What is a Hebrew, Part Deux
The Bible documents how the nations of the world operate outside the sacred space of Israel’s Torah and Temple. Their goal is to hinder the Kingdom of the Most High, violate His instructions, and promote chaos and disorder on the earth.
Not everyone joins with the nations. Some people navigate a parallel, yet disparate, world to serve the Creator instead. Like Abraham their father, they embrace Elohim’s mission, avoid pagan idolatry, and emulate the lifestyle that He calls good. Scripture calls them Ivri’im or Hebrews, those who courageously stand on the shore which is opposite from the prevailing world view.
Rabbi Paul declares a wondrous mystery regarding Hebrews which was unknown in ancient times (Ephesians 3:5-6). Remarkably, he proclaims that Gentiles are joint heirs and fellow members of the same mystical body of believers. They are united under the Messiah Yeshua and His Besorat HaGeulah or Tidings of Redemption.

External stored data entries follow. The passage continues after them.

(* ===== verification/Sm4.v ===== *)
(** The SM4 block cipher: src/sm4_common.c (tables), src/sm4_lcl.h (the
    rounds), src/sm4_setkey.c (key schedules) and src/sm4_enc.c
    ([sm4_encrypt]). *)
From S2P Require Import Prelude GmWord.

Module Sm4.
Import GmWord.Word.

(** ** Tables *)

Definition SM4_S : list Z :=
  [0xd6; 0x90; 0xe9; 0xfe; 0xcc; 0xe1; 0x3d; 0xb7;
   0x16; 0xb6; 0x14; 0xc2; 0x28; 0xfb; 0x2c; 0x05;
   0x2b; 0x67; 0x9a; 0x76; 0x2a; 0xbe; 0x04; 0xc3;
   0xaa; 0x44; 0x13; 0x26; 0x49; 0x86; 0x06; 0x99;
   0x9c; 0x42; 0x50; 0xf4; 0x91; 0xef; 0x98; 0x7a;
   0x33; 0x54; 0x0b; 0x43; 0xed; 0xcf; 0xac; 0x62;
   0xe4; 0xb3; 0x1c; 0xa9; 0xc9; 0x08; 0xe8; 0x95;
   0x80; 0xdf; 0x94; 0xfa; 0x75; 0x8f; 0x3f; 0xa6;
   0x47; 0x07; 0xa7; 0xfc; 0xf3; 0x73; 0x17; 0xba;
   0x83; 0x59; 0x3c; 0x19; 0xe6; 0x85; 0x4f; 0xa8;
   0x68; 0x6b; 0x81; 0xb2; 0x71; 0x64; 0xda; 0x8b;
   0xf8; 0xeb; 0x0f; 0x4b; 0x70; 0x56; 0x9d; 0x35;
   0x1e; 0x24; 0x0e; 0x5e; 0x63; 0x58; 0xd1; 0xa2;
   0x25; 0x22; 0x7c; 0x3b; 0x01; 0x21; 0x78; 0x87;
   0xd4; 0x00; 0x46; 0x57; 0x9f; 0xd3; 0x27; 0x52;
   0x4c; 0x36; 0x02; 0xe7; 0xa0; 0xc4; 0xc8; 0x9e;
   0xea; 0xbf; 0x8a; 0xd2; 0x40; 0xc7; 0x38; 0xb5;
   0xa3; 0xf7; 0xf2; 0xce; 0xf9; 0x61; 0x15; 0xa1;
   0xe0; 0xae; 0x5d; 0xa4; 0x9b; 0x34; 0x1a; 0x55;
   0xad; 0x93; 0x32; 0x30; 0xf5; 0x8c; 0xb1; 0xe3;
   0x1d; 0xf6; 0xe2; 0x2e; 0x82; 0x66; 0xca; 0x60;
   0xc0; 0x29; 0x23; 0xab; 0x0d; 0x53; 0x4e; 0x6f;
   0xd5; 0xdb; 0x37; 0x45; 0xde; 0xfd; 0x8e; 0x2f;
   0x03; 0xff; 0x6a; 0x72; 0x6d; 0x6c; 0x5b; 0x51;
   0x8d; 0x1b; 0xaf; 0x92; 0xbb; 0xdd; 0xbc; 0x7f;
   0x11; 0xd9; 0x5c; 0x41; 0x1f; 0x10; 0x5a; 0xd8;
   0x0a; 0xc1; 0x31; 0x88; 0xa5; 0xcd; 0x7b; 0xbd;
   0x2d; 0x74; 0xd0; 0x12; 0xb8; 0xe5; 0xb4; 0xb0;
   0x89; 0x69; 0x97; 0x4a; 0x0c; 0x96; 0x77; 0x7e;
   0x65; 0xb9; 0xf1; 0x09; 0xc5; 0x6e; 0xc6; 0x84;
   0x18; 0xf0; 0x7d; 0xec; 0x3a; 0xdc; 0x4d; 0x20;
   0x79; 0xee; 0x5f; 0x3e; 0xd7; 0xcb; 0x39; 0x48].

“For not all those who are descended from Israel are Israel, nor are they all children because they are Abraham’s seed… it is not the children of the flesh who are children of God,” Rabbi Paul clarified. “Rather, the children of the promise are counted as seed” (Romans 9:6-8).

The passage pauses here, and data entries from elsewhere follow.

(** CTR mode adds the encryptions of the 128-bit counters [ctr], [ctr + 1],
    ... (modulo 2^128) to the message, at once or piece by piece; it leaves
    the counter after the last one used, and doing it twice gives the message
    back. *)
Theorem sm4_ctr_stream rk k ctr ds :
  List.length rk = 32%nat -> block k -> block ctr -> Forall bytes ds ->
  let key := sm4_set_encrypt_key rk k in
  let m := List.concat ds in
  let v := horner 256 ctr in
  let n := blocks_of m in
  sm4_ctr_encrypt key ctr m = (be_bytes 16 (v + Z.of_nat n), memxor m (keystream n key v)) /\
  snd (sm4_ctr_encrypt key ctr (snd (sm4_ctr_encrypt key ctr m))) = m /\
  (exists x out f,
     updates sm4_ctr_encrypt_update (sm4_ctr_encrypt_init rk k ctr) ds = (1, x, out) /\
     sm4_ctr_encrypt_finish x = (1, f) /\
     out ++ f = snd (sm4_ctr_encrypt key ctr m)).
Proof.
  intros Hrk Hk Hc Hds key m v n.
  assert (EB : forall b, block b -> block (sm4_encrypt key b)) by apply (sm4_cipher rk rk k Hrk Hrk Hk).
  assert (Ec : ctr = be_bytes 16 v).
  { unfold v. rewrite <- (proj2 Hc). symmetry. apply be_bytes_horner, Hc. }
  rewrite Ec. rewrite !(ctr_encrypt_spec key EB). cbn [snd]. split; [done |]. split.
  - assert (Ll : List.length (memxor m (keystream n key v)) = List.length m).
    { rewrite length_memxor, length_keystream by done. unfold n, blocks_of.
      pose proof (Nat.div_mod_eq (List.length m + 15) 16).
      pose proof (Nat.mod_upper_bound (List.length m + 15) 16 ltac:(lia)). lia. }
    assert (Eb : blocks_of (memxor m (keystream n key v)) = n) by (unfold blocks_of; now rewrite Ll).
    fold n. rewrite Eb. apply memxor_cancel. rewrite length_keystream by done. unfold n, blocks_of.
    pose proof (Nat.div_mod_eq (List.length m + 15) 16).
    pose proof (Nat.mod_upper_bound (List.length m + 15) 16 ltac:(lia)). lia.
  - pose proof (ctr_stream_encrypt rk k v ds Hrk Hk Hds) as G. fold key m in G.
    rewrite (ctr_encrypt_spec key EB) in G. exact G.
Qed.

Definition ex_iv : list Z := List.repeat 7 16.

Lemma ex_iv_block : block ex_iv.
Proof. split; [repeat constructor; unfold byte; lia | reflexivity]. Qed.

Lemma sm4_cbc_padding_round_trip_witness :
  List.length (sm4_cbc_padding_encrypt (sm4_set_encrypt_key (List.repeat 0 32) ex_key) ex_iv (str "attack at dawn!!")) = 32%nat /\
  sm4_cbc_padding_decrypt (sm4_set_decrypt_key (List.repeat 0 32) ex_key) ex_iv
    (sm4_cbc_padding_encrypt (sm4_set_encrypt_key (List.repeat 0 32) ex_key) ex_iv (str "attack at dawn!!")) =
  (1, str "attack at dawn!!").
Proof.
  exact (sm4_cbc_padding_round_trip (List.repeat 0 32) (List.repeat 0 32) ex_key ex_iv (str "attack at dawn!!")
    eq_refl eq_refl ex_key_block ex_iv_block ltac:(repeat constructor; unfold byte; lia)).
Defined.

Lemma sm4_cbc_stream_witness :
  exists x out f,
    updates sm4_cbc_encrypt_update (sm4_cbc_encrypt_init (List.repeat 0 32) ex_key ex_iv)
      [str "at"; str "tack at dawn!!"; []; str "?"] = (1, x, out) /\
    sm4_cbc_encrypt_finish x = (1, f) /\
    out ++ f = sm4_cbc_padding_encrypt (sm4_set_encrypt_key (List.repeat 0 32) ex_key) ex_iv (str "attack at dawn!!?").
Proof.
  exact (proj1 (sm4_cbc_stream (List.repeat 0 32) ex_key ex_iv [str "at"; str "tack at dawn!!"; []; str "?"] []
    eq_refl ex_key_block ex_iv_block ltac:(repeat constructor; unfold byte; lia) ltac:(constructor))).
Defined.

Lemma sm4_ctr_stream_witness :
  snd (sm4_ctr_encrypt (sm4_set_encrypt_key (List.repeat 0 32) ex_key) ex_iv
    (snd (sm4_ctr_encrypt (sm4_set_encrypt_key (List.repeat 0 32) ex_key) ex_iv (str "attack at dawn")))) =
  str "attack at dawn".
Proof.
  exact (proj1 (proj2 (sm4_ctr_stream (List.repeat 0 32) ex_key ex_iv [str "attack"; str " at dawn"]
    eq_refl ex_key_block ex_iv_block ltac:(repeat constructor; unfold byte; lia)))).
Defined.

End Modes.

Being naturally descended from Israel is no guarantee of Hebrew identity. Hebrews, rather, are born of the Spirit. They abandon pagan culture and move across to the Torah as L’Ohr Goyim, a Light to Gentiles. Isaiah 49:6 instructed the Israelites long ago to be the liberating light of Torah to a shadowed, hostile world – no matter their personal burdens and struggles. Hebrews today are challenged with the same sacred task.